Rushdie “sağ gözümün gördüğü en son şey” dediği siyahlara bürünmüş saldırganın bir roket gibi kendisine doğru koştuğunu görünce, Ayetullah Humeyni’nin 35 yıl önce Şeytan Ayetleri’nde İslam’a hakaret ettiği gerekçesiyle verdiği ölüm fetvasının kapısını çaldığını anlamıştı: “Sensin demek, işte buradasın.” Fakat bir yandan da şaşırmıştı: “Neden şimdi? Neden bu kadar yıl sonra? Bu konu kapanmamış mıydı?”

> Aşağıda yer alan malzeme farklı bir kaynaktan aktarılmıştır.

(* ===== verification/LegacyReads.v ===== *)
(** internal/transport/authenticationgrpc/legacy_reads.go: the read RPCs of the old service that
    profile and gateway still use. They query the committed database, outside the lock. *)
From S2P Require Import Prelude GoLib Schema Limiter TxMonad Secrets Engine Server Toy ServerFacts ProviderAdapters.
#[local] Open Scope string_scope.
#[local] Open Scope Z_scope.
#[local] Open Scope list_scope.

(** ** Messages *)
Record OAuthIds := { oi_GoogleId : option string; oi_VkId : option Z }.
Record AuthInfo := {
  ai_Id : string;
  ai_Email : string;
  ai_Username : option string;
  ai_Role : string;
  ai_RegistrationTimestamp : time;
  ai_IsActivated : bool;
  ai_IsBlocked : bool;
  ai_OAuth : option OAuthIds;
  ai_DeletionTimestamp : option time;
}.
Record DeletionStatus := { ds_DeletionTimestamp : option time; ds_Deleted : bool }.

(** [LegacyReads]: whether there is a database, and the access token's public key. *)
Record LegacyConfig := { lr_DB : bool; lr_PublicKey : bytes }.

(** [errors.Is] of the context's errors. *)
Definition context_canceled (err : error) : bool := err == ErrDB (Driver "context canceled").
Definition context_deadline (err : error) : bool :=
  err == ErrDB (Driver "context deadline exceeded").

Definition legacyReadError (err : error) : Status :=
  if err == ErrNoRows then rpcError NotFound "not_found"
  else if context_canceled err then rpcError Canceled "request_cancelled"
  else if context_deadline err then rpcError DeadlineExceeded "request_timeout"
  else rpcError Internal "auth_lookup_failed".

(** [strconv.ParseInt(s, 10, 64)]. *)
Definition max_int64 : Z := 9223372036854775807.
Definition ParseInt64 (s : string) : option Z :=
  let '(negative, digits) :=
    match s with
    | String "-" rest => (true, rest)
    | String "+" rest => (false, rest)
    | _ => (false, s)
    end in
  if (digits == "") || negb (bytes_forall is_digit digits) then None
  else
    let n := if negative : bool then - decimal_value 0 digits else decimal_value 0 digits in
    if (n <? - max_int64 - 1) || (max_int64 <? n) then None else Some n.

Section LegacyReads.
Context `{Platform} (s : LegacyConfig).

(** [s.DB.QueryRowContext(...).Scan(...)] and [QueryContext]: one statement, no transaction. *)
Definition direct {A} (m : M A) : M A := fun o w => m o (set_working (committed w) w).
Definition status {A} (c : code) (reason : string) : rpc A :=
  fun _ w => (inl (rpcError c reason), w).
(** Continues with the value, or reports what [onError] makes of the error. *)
Definition rpc_bind {A B} (m : M A) (onError : error -> Status + B) (k : A -> Status + B) : rpc B :=
  fun o w => match m o w with
             | (Ok a, w') => (k a, w')
             | (Err err, w') => (onError err, w')
             end.

Definition GetAccessTokenPublicKey : rpc bytes :=
  if lr_PublicKey s == "" then status Unavailable "public_key_unavailable"
  else fun _ w => (inr (lr_PublicKey s), w).

(** The criteria of a request, in order; [None]: the request is invalid. *)
Definition id_criterion (id : string) : option (list (Account -> bool)) :=
  if id == "" then Some [] else
  match uuid_Parse id with
  | None => None
  | Some x => if x == uuid_Nil then None else Some [fun a => a_id a == x]
  end.
Definition email_criterion (email : string) : list (Account -> bool) :=
  let email := TrimSpace email in
  if email == "" then [] else [fun a => a_email a == ToLower email].
Definition username_criterion (username : string) : list (Account -> bool) :=
  let username := TrimSpace username in
  if username == "" then [] else [fun a => a_username a == Some username].
Definition criteria (id email username : string) : option (list (Account -> bool)) :=
  option_map (fun l => l ++ email_criterion email ++ username_criterion username)
    (id_criterion id).
Definition meets (ps : list (Account -> bool)) (a : Account) : bool := forallb (fun p => p a) ps.

(** The row of the query: the account with what is joined to it. *)
Definition subject_of (provider : string) (account : uuid) (d : DB) : option string :=
  option_map i_subject
    (one (fun i => (i_account_id i == account) && (i_provider i == provider)) (identities d)).
Definition deadline_of (account : uuid) (d : DB) : option time :=
  option_map d_deletion_timestamp
    (one (fun x => d_account_id x == account) (account_deletion_requests d)).
Definition auth_row (ps : list (Account -> bool)) (d : DB)
    : option (Account * option time * option string * option string) :=
  option_map (fun a => (a, deadline_of (a_id a) d, subject_of "google" (a_id a) d,
                        subject_of "vk" (a_id a) d)) (one (meets ps) (accounts d)).

Definition oauth_ids (google vk : option string) : option (option OAuthIds) :=
  match google, vk with
  | None, None => Some None
  | _, None => Some (Some {| oi_GoogleId := google; oi_VkId := None |})
  | _, Some v =>
      match ParseInt64 v with
      | None => None
      | Some n => if n <=? 0 then None
                  else Some (Some {| oi_GoogleId := google; oi_VkId := Some n |})
      end
  end.

Definition auth_info (row : Account * option time * option string * option string)
    : Status + AuthInfo :=
  let '(a, deleted, google, vk) := row in
  match oauth_ids google vk with
  | None => inl (rpcError Internal "invalid_identity")
  | Some ids => inr
      {| ai_Id := uuid_String (a_id a); ai_Email := a_email a; ai_Username := a_username a;
         ai_Role := "user"; ai_RegistrationTimestamp := a_creation_timestamp a;
         ai_IsActivated := isSome (a_email_verification_timestamp a);
         ai_IsBlocked := isSome (a_blocking_timestamp a); ai_OAuth := ids;
         ai_DeletionTimestamp := deleted |}
  end.

Definition GetAuthInfo (id email username : string) : rpc AuthInfo :=
  match criteria id email username with
  | None | Some [] => status InvalidArgument "invalid_request"
  | Some ps =>
      if negb (lr_DB s) then status Unavailable "auth_storage_unavailable"
      else rpc_bind (direct (query_row (auth_row ps))) (fun err => inl (legacyReadError err))
             auth_info
  end.

(** The distinct ids of the request, in order. *)
Fixpoint visible_ids (seen : list uuid) (raw : list string) : option (list uuid) :=
  match raw with
  | [] => Some seen
  | r :: raw =>
      match uuid_Parse r with
      | None => None
      | Some x => if x == uuid_Nil then None
                  else if any (fun y => y == x) seen then visible_ids seen raw
                  else visible_ids (seen ++ [x]) raw
      end
  end.

Definition names_of (ids : list uuid) (d : DB) : gmap string string :=
  list_to_map (omap (fun a => match a_username a with
                              | Some name => if any (fun y => y == a_id a) ids
                                             then Some (uuid_String (a_id a), name) else None
                              | None => None
                              end) (accounts d)).

Definition GetVisibleNames (raw : list string) : rpc (gmap string string) :=
  match visible_ids [] raw with
  | None => status InvalidArgument "invalid_request"
  | Some [] => fun _ w => (inr ∅, w)
  | Some ids =>
      if negb (lr_DB s) then status Unavailable "auth_storage_unavailable"
      else rpc_bind (direct (query (names_of ids))) (fun err => inl (legacyReadError err)) inr
  end.

Definition GetProfileDeletionStatus (raw : string) : rpc DeletionStatus :=
  match uuid_Parse raw with
  | None => status InvalidArgument "invalid_request"
  | Some id =>
      if id == uuid_Nil then status InvalidArgument "invalid_request"
      else if negb (lr_DB s) then status Unavailable "auth_storage_unavailable"
      else rpc_bind
             (direct (query_row (fun d =>
                if has_account d id then Some (deadline_of id d) else None)))
             (fun err => if err == ErrNoRows
                         then inr {| ds_DeletionTimestamp := None; ds_Deleted := true |}
                         else inl (legacyReadError err))
             (fun deadline => inr {| ds_DeletionTimestamp := deadline; ds_Deleted := false |})
  end.
End LegacyReads.

(** ** Facts *)
Lemma ParseInt64_FormatInt n : 0 < n <= max_int64 -> ParseInt64 (FormatInt n) = Some n.
Proof.
  intros Hn. unfold FormatInt. destruct (Z.ltb_spec n 0) as [|_]; [lia|].
  destruct (decimal_spec n 19) as (Hd & Hl & Hv); [unfold max_int64 in Hn; lia|lia|].
  unfold ParseInt64. destruct (decimal n) as [|c rest] eqn:E; [simpl in Hl; lia|].
  assert (is_digit c = true) as Hc by (simpl in Hd; bsimp; done).
  assert (match String c rest with
          | String "-" r => (true, r) | String "+" r => (false, r) | _ => (false, String c rest)
          end = (false, String c rest)) as ->.
  { destruct c as [[] [] [] [] [] [] [] []]; try reflexivity; discriminate Hc. }
  rewrite Hd, Hv. simpl. unfold max_int64 in *. destruct (_ || _) eqn:Er; [|done]. bsimp. lia.
Qed.

Section Facts.
Context `{Platform}.

Lemma direct_read_only {A} (m : M A) o w : ReadOnly m -> committed (direct m o w).2 = committed w.
Proof. intros Hm. unfold direct. by destruct (Hm o (set_working (committed w) w)) as (_ & -> & _). Qed.

Lemma rpc_bind_ok {A B} (m : M A) onError (k : A -> Status + B) o w b w' :
  rpc_bind m onError k o w = (inr b, w') ->
  (exists a, m o w = (Ok a, w') /\ k a = inr b) \/
  (exists err, m o w = (Err err, w') /\ onError err = inr b).
Proof. unfold rpc_bind. destruct (m o w) as [[a|err] w1]; intros [= Hk <-]; eauto. Qed.

Lemma auth_row_some ps d row :
  auth_row ps d = Some row -> exists a, In a (accounts d) /\ meets ps a = true /\
    row = (a, deadline_of (a_id a) d, subject_of "google" (a_id a) d, subject_of "vk" (a_id a) d).
Proof.
  unfold auth_row. destruct (one _ _) as [a|] eqn:Ea; simpl; [|done]. intros [= <-].
  apply one_some in Ea as [? ?]. by exists a.
Qed.
End Facts.

(** ** Properties *)
Section Properties.
Context `{Platform}.

(** The account information answered is that of an account that meets every criterion given
  (at least one), with the pending deletion and the identities of that account, and reading it
  changes nothing. *)
Theorem GetAuthInfo_matches s id email username o w info w' :
GetAuthInfo s id email username o w = (inr info, w') ->
exists ps a, criteria id email username = Some ps /\ ps <> [] /\
  In a (accounts (committed w)) /\ meets ps a = true /\
  auth_info (a, deadline_of (a_id a) (committed w), subject_of "google" (a_id a) (committed w),
             subject_of "vk" (a_id a) (committed w)) = inr info /\
  committed w' = committed w.
Proof.
unfold GetAuthInfo. destruct (criteria id email username) as [[|p ps]|] eqn:Ec; try by unfold status.
destruct (negb _); [by unfold status|].
intros [(row & E & Hi)|(err & _ & Hi)]%rpc_bind_ok; [|done].
pose proof (direct_read_only (query_row (auth_row (p :: ps))) o w _) as Hc. rewrite E in Hc.
exists (p :: ps). unfold direct, query_row, statement in E. simpl in E.
destruct (o_fault o _); [done|]. destruct (auth_row _ _) as [r|] eqn:Er; simplify_eq/=.
apply auth_row_some in Er as (a & Ha & Hm & ->). by exists a.
Qed.

(** C36: the VK id survives storage: what the adapter answers comes from the answer of VK's token
  endpoint to this very code, and from the subject it makes of the numeric user id in that answer
  the legacy read gives the same, positive number back. So two VK users have two subjects. *)
Theorem vk_id_roundtrip `{Remote} v t code redirect verifier i google :
(forall b data, json_VkData b = Some data -> vk_UserID data <= max_int64) ->
VK_Exchange v t code redirect verifier = Ok i ->
exists res data,
  http_Post t "https://oauth.vk.com/access_token"
    (url_Encode [("client_id", vk_ClientID v); ("client_secret", vk_ClientSecret v);
                 ("redirect_uri", redirect); ("code", code)]) = Some res /\
  hr_StatusCode res = 200 /\ json_VkData (byte_take vk_body_limit (hr_Body res)) = Some data /\
  0 < vk_UserID data /\ id_Email i = vk_Email data /\
  oauth_ids google (Some (id_Subject i)) =
    Some (Some {| oi_GoogleId := google; oi_VkId := Some (vk_UserID data) |}).
Proof.
intros Hj E. unfold VK_Exchange in E. destruct (negb _); [done|].
destruct (http_Post _ _ _) as [res|] eqn:Er; [|done].
destruct (overloaded _); [done|]. destruct (hr_StatusCode res != 200) eqn:Es; [done|].
destruct (json_VkData _) as [data|] eqn:Ed; [|done]. destruct (_ || _) eqn:Eb; [done|].
injection E as <-. apply orb_false_iff in Eb as [Hn _]. apply Z.leb_gt in Hn.
rewrite negb_beq_false in Es. exists res, data. split_and!; [done..|]. unfold oauth_ids. simpl.
rewrite ParseInt64_FormatInt by (split; [done|by eapply Hj]).
destruct (Z.leb_spec (vk_UserID data) 0); [lia|]. by destruct google.
Qed.
End Properties.

Definition toy_legacy : LegacyConfig := {| lr_DB := true; lr_PublicKey := "K" |}.
Lemma GetAuthInfo_matches_witness : exists info w' ps a,
  GetAuthInfo toy_legacy "" " A@B" "alice" quiet (at_rest alice_db) = (inr info, w') /\
  ai_Id info = "1" /\ meets ps a = true /\ In a (accounts alice_db).
Proof.
  destruct (run_answered (GetAuthInfo toy_legacy "" " A@B" "alice") quiet (at_rest alice_db))
    as (info & E); [vm_compute; reflexivity|].
  destruct (GetAuthInfo_matches toy_legacy "" " A@B" "alice" quiet (at_rest alice_db) info _ E)
    as (ps & a & _ & _ & Ha & Hm & _ & _).
  exists info, (GetAuthInfo toy_legacy "" " A@B" "alice" quiet (at_rest alice_db)).2, ps, a.
  split; [exact E|]. split; [|split; [exact Hm|exact Ha]].
  assert (isSome (answered_with (GetAuthInfo toy_legacy "" " A@B" "alice" quiet (at_rest alice_db)))
    = true) as _ by (vm_compute; reflexivity).
  revert E. vm_compute. by intros [= <-].
Defined.

Lemma vk_id_roundtrip_witness : exists i,
  VK_Exchange {| vk_ClientID := "id"; vk_ClientSecret := "s" |} 0 "C" "https://h/" "V" = Ok i /\
  oauth_ids None (Some (id_Subject i)) = Some (Some {| oi_GoogleId := None; oi_VkId := Some 7 |}).
Proof.
  eexists. destruct (vk_id_roundtrip {| vk_ClientID := "id"; vk_ClientSecret := "s" |} 0 "C"
    "https://h/" "V" {| id_Subject := "7"; id_Email := ""; id_Nonce := "";
                        id_AuthenticatedAt := None |} None) as (res & data & _ & _ & Hd & _ & _ & Hi).
  - intros b data [= <-]. vm_compute. discriminate.
  - vm_compute. reflexivity.
  - split; [vm_compute; reflexivity|]. injection Hd as <-. exact Hi.
Defined.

Bir buçuk ay hastanede yatan, rehabilitasyon gören Rushdie’ye doktorlarından biri, “Şanslısınız” demişti, “Çünkü size saldıran kişi bıçakla insan öldürmeyi bilmeyen biriymiş.” Bedensel ve ruhsal travmalarla boğuşan Rushdie’yi hastanede ziyaret eden menajeri, başından geçen olay hakkında bir gün mutlaka kitap yazacağını söylemişti ona. Rushdie o sırada bundan pek emin değildi ama iyileşme sürecine girdiği, yazma isteğini kazandığı günler gelince bu olayı yazmadan başka bir roman yazmasının imkânsızlığını anlamıştı. Bu kitap onun kontrolü ele geçirme yolu olacaktı. Nefrete “sanatla” cevap verecekti. İşte, Bıçak: Bir Cinayet Teşebbüsünün Ardından Düşünceler’in hikâyesi böyle…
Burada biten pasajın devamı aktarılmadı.